II - A hipótese de incidência da contribuição-anuidade devida aos Conselhos Regionais de Administração (CRAs)

A contribuição de interesse de categoria profissional ou econômica que selecionamos é a exigida pelos Conselhos Regionais de Administração - CRAs, instituída por meio da Lei n. 4.769/1965, que definiu a categoria profissional de Administrador, seus respectivos órgãos de classe, a obrigação de registro de profissionais e sociedades junto aos referidos órgãos e, principalmente, definiu a lista de atividades que se caracterizam como privativas do "administrador". Confira-se um breve histórico.

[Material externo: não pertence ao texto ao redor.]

(** What the cache layer did, most recent first: mutations of the file
    system and calls to the external collaborators. *)
Inductive Event : Type :=
| EvMkdir (p : Path)
| EvOpenW (p : Path)
| EvWrite (p : Path) (data : list Byte.byte)
| EvElaborate (name build_dir : string)
| EvExecute (build_dir : string).

(** The state a call runs in: the file system, the trace, and the
    working directory of the process (never changed by the mixin). *)
Record World : Type := mkWorld {
  w_fs : FS;
  w_trace : list Event;
  w_cwd : Path
}.

Definition M (A : Type) : Type := World -> result A * World.

Definition ret {A} (a : A) : M A := fun w => (Ok a, w).

Definition raise {A} (e : PyErr) : M A := fun w => (Raise e, w).

Definition bind {A B} (c : M A) (k : A -> M B) : M B :=
  fun w =>
    match c w with
    | (Ok a, w') => k a w'
    | (Raise e, w') => (Raise e, w')
    end.

Notation "x <- c1 ;; c2" := (bind c1 (fun x => c2))
  (at level 100, c1 at next level, right associativity).
Notation "c1 ;; c2" := (bind c1 (fun _ => c2))
  (at level 100, right associativity).

(** [for x in l: body(x)] *)
Fixpoint for_each {A} (l : list A) (body : A -> M unit) : M unit :=
  match l with
  | [] => ret tt
  | x :: l' => body x ;; for_each l' body
  end.

Definition fs_is_dir (f : FS) (p : Path) : bool := bool_decide (p ∈ fs_dirs f).

Definition fs_is_file (f : FS) (p : Path) : bool :=
  match fs_files f !! p with Some _ => true | None => false end.

Definition fs_exists (f : FS) (p : Path) : bool := fs_is_dir f p || fs_is_file f p.

(** A consistent file system: the root is a directory, every entry lies
    in a directory, and no path is both a file and a directory. *)
Definition fs_wf (f : FS) : Prop :=
  [] ∈ fs_dirs f
  ∧ (∀ p, p ∈ fs_dirs f → parent p ∈ fs_dirs f)
  ∧ (∀ p, fs_is_file f p = true → parent p ∈ fs_dirs f ∧ p ∉ fs_dirs f).

(** [w'] differs from [w] at most by further directories (and trace). *)
Definition fs_grows (w w' : World) : Prop :=
  fs_dirs (w_fs w) ⊆ fs_dirs (w_fs w')
  ∧ fs_files (w_fs w') = fs_files (w_fs w)
  ∧ w_cwd w' = w_cwd w.

(** The proper ancestors of [p], the root first. *)
Definition ancestors (p : Path) : list Path :=
  map (fun n => firstn n p) (seq 0 (length p)).

(** The error of an operation that needs the directory [parent p].  The
    operating system walks the ancestors of [p] from the root and stops
    at the first one that is not a directory: [ENOTDIR] when it is a
    regular file, [ENOENT] when it does not exist. *)
Definition no_parent_error (f : FS) (p : Path) : PyErr :=
  match find (fun q => negb (fs_is_dir f q)) (ancestors p) with
  | Some q => if fs_is_file f q then NotADirectoryError p else FileNotFoundError p
  | None => FileNotFoundError p
  end.

(** [Path.cwd()] *)
Definition path_cwd : M Path := fun w => (Ok (w_cwd w), w).

(** [p.exists()] *)
Definition path_exists (p : Path) : M bool :=
  fun w => (Ok (fs_exists (w_fs w) p), w).

(** [p.mkdir()] with the defaults [parents = False], [exist_ok = False]. *)
Definition mkdir (p : Path) : M unit :=
  fun w =>
    let f := w_fs w in
    if fs_exists f p then (Raise (FileExistsError p), w)
    else if fs_is_dir f (parent p) then
      (Ok tt, mkWorld (mkFS ({[p]} ∪ fs_dirs f) (fs_files f))
                      (EvMkdir p :: w_trace w) (w_cwd w))
    else (Raise (no_parent_error f p), w).

(** [p.open('wb')]: creates the file or truncates it.  The handle is
    the path itself; every handle is closed by its [with] block. *)
Definition open_wb (p : Path) : M unit :=
  fun w =>
    let f := w_fs w in
    if fs_is_dir f p then (Raise (IsADirectoryError p), w)
    else if fs_is_dir f (parent p) then
      (Ok tt, mkWorld (mkFS (fs_dirs f) (<[p := []]> (fs_files f)))
                      (EvOpenW p :: w_trace w) (w_cwd w))
    else (Raise (no_parent_error f p), w).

Nos termos do art. 2º da Lei n. 4.769/ 1965, o legislador federal definiu a lista de atividades que se caracterizam como atividades sendo privativas de exercício pelo "administrador". São elas:

"Art. 2º. A atividade profissional de Administrador será exercida, profissão liberal ou não, mediante:

"a) pareceres, relatórios, planos, projetos, arbitragens, laudos, assessoria em geral, chefia intermediária, direção superior;

"b) pesquisas, estudos, análise, inter-pretação, planejamento, implantação, coordenação e controle dos trabalhos nos campos da Administração, como administração e seleção de pessoal, organização e métodos, orçamentos, administração de material, administração financeira, administração mercadológica, administração de produção, relações industriais, bem como outros campos em que esses se desdobrem ou aos quais sejam conexos."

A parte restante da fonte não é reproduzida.